— Task item —
Read through the data and count the lines that contain the string "assert"; give only the result.

----- Raw data

Lemma seedLoop_copies h0 vectors count cents w :
  Forall (fun v => v < length h0) vectors ->
  frame (length h0) h0 (heap w) ->
  Forall (copyOfInput h0 vectors (heap w)) cents ->
  wp (seedLoop random vectors count cents) w
     (fun cs w' =>
        cursor w' = cursor w + count /\
        frame (length h0) h0 (heap w') /\
        Forall (copyOfInput h0 vectors (heap w')) cs).
Proof.
  intros Hvalid. revert cents w.
  induction count as [|count IH]; intros cents w Hf Hc; simpl.
  - apply wp_ret. split; [lia|]. split; assumption.
  - apply wp_getHeap, wp_random, wp_bind.
    destruct (drawNext _ _) as [j|] eqn:Hd.
    + unfold drawNext in Hd. apply pick_bound in Hd.
      unfold distancesTo in Hd. rewrite length_map in Hd.
      destruct (lookup_lt_is_Some_2 vectors j) as [v Hv]; [lia|].
      rewrite Hv. apply wp_spread, wp_ret.
      assert (Hvin : v ∈ vectors) by (eapply list_elem_of_lookup_2; exact Hv).
      assert (Hvlt : v < length h0).
      { rewrite Forall_forall in Hvalid. apply Hvalid. exact Hvin. }
      eapply wp_mono.
      * apply IH; simpl.
        -- eapply frame_trans; [exact Hf|]. apply frame_app. destruct Hf. lia.
        -- apply Forall_app. split; [apply copyOfInput_app; exact Hc|].
           constructor; [|constructor]. exists v. split; [exact Hvin|].
           rewrite lookup_app_r by lia. rewrite Nat.sub_diag. simpl.
           rewrite (frame_deref h0 (heap w) v Hf Hvlt). reflexivity.
      * intros cs w' (Hcur & Hf' & Hcs). simpl in Hcur. split; [lia|]. split; assumption.
    + apply wp_ret. eapply wp_mono; [apply IH; simpl; assumption|].
      intros cs w' (Hcur & Hf' & Hcs). simpl in Hcur. split; [lia|]. split; assumption.
Qed.

Lemma initializeCentroids_seeds vectors k w :
  goodDraws random (length vectors) ->
  Forall (fun v => v < length (heap w)) vectors ->
  exists cs w',
    initializeCentroids random vectors k w = Ok cs w' /\
    1 <= length cs <= max 1 k /\
    cursor w' = cursor w + max 1 k /\
    Forall (copyOfInput (heap w) vectors (heap w')) cs.
Proof.
  intros Hg Hvalid.
  pose proof (initializeCentroids_spec random vectors k w Hg) as Hspec.
  assert (Hcopies : wp (initializeCentroids random vectors k) w
            (fun cs w' => cursor w' = cursor w + max 1 k /\
                          Forall (copyOfInput (heap w) vectors (heap w')) cs)).
  { destruct vectors as [|v0 vs] eqn:Hvs.
    { destruct (Hg 0) as (j & _ & Hj). simpl in Hj. lia. }
    rewrite <- Hvs in *. unfold initializeCentroids. rewrite Hvs at 1.
    simpl lengthOf. apply wp_bind, wp_load, wp_ret.
    apply wp_randomVector; [exact Hg|]. intros v Hv.
    apply wp_spread.
    assert (Hvlt : v < length (heap w)).
    { rewrite Forall_forall in Hvalid. apply Hvalid. exact Hv. }
    eapply wp_mono.
    - apply (seedLoop_copies (heap w)); simpl.
      + exact Hvalid.
      + apply frame_app. lia.
      + constructor; [|constructor]. exists v. split; [exact Hv|].
        rewrite lookup_app_r by lia. rewrite Nat.sub_diag. reflexivity.
    - intros cs w' (Hcur & _ & Hcs). simpl in Hcur. split; [lia|exact Hcs]. }
  apply wp_ok in Hspec. destruct Hspec as (cs & w' & Hrun & Hlen & _).
  unfold wp in Hcopies. rewrite Hrun in Hcopies. destruct Hcopies as [Hcur Hcs].
  exists cs, w'. split; [exact Hrun|]. split; [lia|]. split; assumption.
Qed.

----------

— The completed task —
4